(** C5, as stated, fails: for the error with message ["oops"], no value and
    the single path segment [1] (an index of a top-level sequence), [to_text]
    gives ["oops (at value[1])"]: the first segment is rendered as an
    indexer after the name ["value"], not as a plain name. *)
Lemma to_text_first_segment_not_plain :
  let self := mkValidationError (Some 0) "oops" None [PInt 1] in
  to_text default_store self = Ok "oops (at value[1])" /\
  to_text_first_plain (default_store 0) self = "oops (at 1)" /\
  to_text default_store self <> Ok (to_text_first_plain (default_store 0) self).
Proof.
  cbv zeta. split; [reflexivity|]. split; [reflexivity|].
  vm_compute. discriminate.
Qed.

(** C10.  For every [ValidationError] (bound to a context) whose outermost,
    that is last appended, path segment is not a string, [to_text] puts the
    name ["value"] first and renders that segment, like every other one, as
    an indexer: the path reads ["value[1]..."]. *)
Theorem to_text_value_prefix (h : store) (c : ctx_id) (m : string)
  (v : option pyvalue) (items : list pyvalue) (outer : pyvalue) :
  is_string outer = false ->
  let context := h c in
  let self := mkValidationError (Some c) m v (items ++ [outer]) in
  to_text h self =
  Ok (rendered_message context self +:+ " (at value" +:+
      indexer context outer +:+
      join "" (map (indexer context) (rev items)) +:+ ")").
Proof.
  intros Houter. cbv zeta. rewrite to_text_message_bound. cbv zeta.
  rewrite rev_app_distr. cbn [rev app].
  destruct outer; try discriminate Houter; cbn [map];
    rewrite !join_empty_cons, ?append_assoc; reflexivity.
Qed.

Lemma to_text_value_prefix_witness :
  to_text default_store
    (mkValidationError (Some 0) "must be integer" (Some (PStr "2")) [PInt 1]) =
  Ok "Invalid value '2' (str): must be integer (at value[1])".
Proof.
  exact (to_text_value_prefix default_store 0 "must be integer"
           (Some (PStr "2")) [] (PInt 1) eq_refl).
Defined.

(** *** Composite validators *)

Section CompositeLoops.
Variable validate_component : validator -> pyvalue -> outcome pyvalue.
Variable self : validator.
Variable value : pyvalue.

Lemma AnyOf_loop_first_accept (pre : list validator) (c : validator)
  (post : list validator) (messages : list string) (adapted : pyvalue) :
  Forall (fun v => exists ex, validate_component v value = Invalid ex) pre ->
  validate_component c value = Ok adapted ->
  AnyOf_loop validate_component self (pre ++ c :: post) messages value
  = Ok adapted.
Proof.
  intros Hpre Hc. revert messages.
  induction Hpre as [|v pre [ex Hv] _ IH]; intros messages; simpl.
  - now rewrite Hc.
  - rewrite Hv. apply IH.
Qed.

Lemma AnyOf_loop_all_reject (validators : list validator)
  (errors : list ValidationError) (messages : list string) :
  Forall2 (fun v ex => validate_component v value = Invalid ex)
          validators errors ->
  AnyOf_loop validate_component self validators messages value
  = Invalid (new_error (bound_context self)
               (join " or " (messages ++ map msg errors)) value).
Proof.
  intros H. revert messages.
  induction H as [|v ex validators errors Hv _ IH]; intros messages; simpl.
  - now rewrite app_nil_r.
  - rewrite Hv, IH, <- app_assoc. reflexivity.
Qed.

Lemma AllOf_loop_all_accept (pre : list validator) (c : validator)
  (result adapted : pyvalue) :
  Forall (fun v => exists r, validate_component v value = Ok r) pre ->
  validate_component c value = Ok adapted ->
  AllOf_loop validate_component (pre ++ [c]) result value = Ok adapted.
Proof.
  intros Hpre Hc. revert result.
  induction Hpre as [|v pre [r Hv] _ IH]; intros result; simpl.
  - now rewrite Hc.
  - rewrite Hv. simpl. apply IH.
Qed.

=====

▸ PROBLEM STATEMENT:
Write out every entry verbatim.

▸ RESULT OF THIS EXERCISE:
(** C5, as stated, fails: for the error with message ["oops"], no value and
    the single path segment [1] (an index of a top-level sequence), [to_text]
    gives ["oops (at value[1])"]: the first segment is rendered as an
    indexer after the name ["value"], not as a plain name. *)
Lemma to_text_first_segment_not_plain :
  let self := mkValidationError (Some 0) "oops" None [PInt 1] in
  to_text default_store self = Ok "oops (at value[1])" /\
  to_text_first_plain (default_store 0) self = "oops (at 1)" /\
  to_text default_store self <> Ok (to_text_first_plain (default_store 0) self).
Proof.
  cbv zeta. split; [reflexivity|]. split; [reflexivity|].
  vm_compute. discriminate.
Qed.

(** C10.  For every [ValidationError] (bound to a context) whose outermost,
    that is last appended, path segment is not a string, [to_text] puts the
    name ["value"] first and renders that segment, like every other one, as
    an indexer: the path reads ["value[1]..."]. *)
Theorem to_text_value_prefix (h : store) (c : ctx_id) (m : string)
  (v : option pyvalue) (items : list pyvalue) (outer : pyvalue) :
  is_string outer = false ->
  let context := h c in
  let self := mkValidationError (Some c) m v (items ++ [outer]) in
  to_text h self =
  Ok (rendered_message context self +:+ " (at value" +:+
      indexer context outer +:+
      join "" (map (indexer context) (rev items)) +:+ ")").
Proof.
  intros Houter. cbv zeta. rewrite to_text_message_bound. cbv zeta.
  rewrite rev_app_distr. cbn [rev app].
  destruct outer; try discriminate Houter; cbn [map];
    rewrite !join_empty_cons, ?append_assoc; reflexivity.
Qed.

Lemma to_text_value_prefix_witness :
  to_text default_store
    (mkValidationError (Some 0) "must be integer" (Some (PStr "2")) [PInt 1]) =
  Ok "Invalid value '2' (str): must be integer (at value[1])".
Proof.
  exact (to_text_value_prefix default_store 0 "must be integer"
           (Some (PStr "2")) [] (PInt 1) eq_refl).
Defined.

(** *** Composite validators *)

Section CompositeLoops.
Variable validate_component : validator -> pyvalue -> outcome pyvalue.
Variable self : validator.
Variable value : pyvalue.

Lemma AnyOf_loop_first_accept (pre : list validator) (c : validator)
  (post : list validator) (messages : list string) (adapted : pyvalue) :
  Forall (fun v => exists ex, validate_component v value = Invalid ex) pre ->
  validate_component c value = Ok adapted ->
  AnyOf_loop validate_component self (pre ++ c :: post) messages value
  = Ok adapted.
Proof.
  intros Hpre Hc. revert messages.
  induction Hpre as [|v pre [ex Hv] _ IH]; intros messages; simpl.
  - now rewrite Hc.
  - rewrite Hv. apply IH.
Qed.

Lemma AnyOf_loop_all_reject (validators : list validator)
  (errors : list ValidationError) (messages : list string) :
  Forall2 (fun v ex => validate_component v value = Invalid ex)
          validators errors ->
  AnyOf_loop validate_component self validators messages value
  = Invalid (new_error (bound_context self)
               (join " or " (messages ++ map msg errors)) value).
Proof.
  intros H. revert messages.
  induction H as [|v ex validators errors Hv _ IH]; intros messages; simpl.
  - now rewrite app_nil_r.
  - rewrite Hv, IH, <- app_assoc. reflexivity.
Qed.

Lemma AllOf_loop_all_accept (pre : list validator) (c : validator)
  (result adapted : pyvalue) :
  Forall (fun v => exists r, validate_component v value = Ok r) pre ->
  validate_component c value = Ok adapted ->
  AllOf_loop validate_component (pre ++ [c]) result value = Ok adapted.
Proof.
  intros Hpre Hc. revert result.
  induction Hpre as [|v pre [r Hv] _ IH]; intros result; simpl.
  - now rewrite Hc.
  - rewrite Hv. simpl. apply IH.
Qed.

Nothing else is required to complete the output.